Harvard business strategist Michael Porter, Ph.D., M.B.A., says, “Sound strategy starts with having the right goal.” Out of that retreat, we determined that our goal, our mission, is to advance health. Everything we do – discovery, education and clinical care – will focus on taking care of the health and well-being of the population we serve, not just during episodes of care but throughout their lifetime.

“In our current system, the best strategy for our cardiovascular service line is to sell cigarettes, not prevent disease,” says Chair of Surgery Sam Finlayson, M.D., M.P.H. “I want to be paid to keep people healthy, not just to treat them when they’re sick.”

Chair of Internal Medicine John Hoidal, M.D., agrees. “I want to see medicine operate where the patient always comes first, and that our commitment is to their health and well-being.
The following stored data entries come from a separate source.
Definition capped_costs (t : Transfer) (listed : bool) : enclave_result Capped :=
  let witness := witness_check_cost t in
  let? _ := assert_within witness MAX_WITNESS_CHECK_COST
    "steps to check its transitions against their witness txs" in
  let ids := bundle_id_cost t in
  let? _ := assert_within ids MAX_BUNDLE_ID_COST "steps to hash its bundle ids" in
  if negb listed then Ok {| ca_witness := witness; ca_ids := ids; ca_walk := 0 |}
  else
    let walk := reject_walk_cost t MAX_REJECT_WALK_COST in
    let? _ := assert_within walk MAX_REJECT_WALK_COST "steps to check against its reject list" in
    Ok {| ca_witness := witness; ca_ids := ids; ca_walk := walk |}.

Definition assert_bounded_for_rgb_lib (t : Transfer) (file_len : Z) (listed : bool) : enclave_result unit :=
  let? costs := capped_costs t listed in
  assert_within (rgb_lib_ns file_len (uncapped_costs t) costs) MAX_RGB_LIB_NS
    "ns of rgb-lib time on its file and work together".

End Costs.

(** * Theorems on the work bounds

    The costs are compared with exact numbers: sums in [Z] that never saturate,
    and for the walk the operations that an origin descends from, each
    counted with its inputs.  The stamps, budgets and groups of the walk and
    the saturation change no verdict. *)

(** ** Saturation *)

Definition clamp (x : Z) : Z := Z.min x u64_max.

Lemma clamp_le x cap : cap < u64_max -> clamp x <= cap <-> x <= cap.
Proof. unfold clamp. lia. Qed.

Lemma clamp_add a b : 0 <= a -> 0 <= b -> sat_add64 (clamp a) (clamp b) = clamp (a + b).
Proof. unfold sat_add64, clamp, u64_max. lia. Qed.

Lemma clamp_mul a b : 0 <= a -> 0 <= b -> sat_mul64 (clamp a) (clamp b) = clamp (a * b).
Proof.
  unfold sat_mul64, clamp. intros Ha Hb. assert (Hm : 0 < u64_max) by done. generalize dependent u64_max.
  intros m Hm. destruct (Z.le_gt_cases a m), (Z.le_gt_cases b m).
  - by rewrite (Z.min_l a), (Z.min_l b) by lia.
  - rewrite (Z.min_l a), (Z.min_r b) by lia. destruct (Z.eq_dec a 0) as [->|]; [done|].
    rewrite !Z.min_r by nia. done.
  - rewrite (Z.min_r a), (Z.min_l b) by lia. destruct (Z.eq_dec b 0) as [->|]; [by rewrite !Z.mul_0_r|].
    rewrite !Z.min_r by nia. done.
  - rewrite !(Z.min_r _ m) by nia. done.
Qed.

Lemma clamp_id x : x <= u64_max -> clamp x = x.
Proof. unfold clamp. lia. Qed.

Lemma clamp_nonneg x : 0 <= x -> 0 <= clamp x.
Proof. unfold clamp, u64_max. lia. Qed.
When we’re driven by a social desire to help the population, everything flows from there.”

It’s no small feat to get a room full of dedicated leaders to agree, but it’s a different thing altogether to change an entire culture, especially when the future is so uncertain. “It’s really hard to go from something we know to something we don’t,” says Browdy, when asked what keeps him up at night. “We have an entire system and lots of smart people within it who need to change.”

Darrell Kirch, M.D., president and CEO of the Association of American Medical Colleges, recently said about change: “It’s almost as if you have to mount a campaign to win the hearts and minds of people.”

One mission. One system. How that looks, what that means, how we change is still unfolding. One thing we know for sure: What we’ve done in the past will not take us to where we need – and want – to go. “We need a whole new vision,” says Lee. “And organizations like ours are the ones that can come up with the good ideas and innovative solutions.”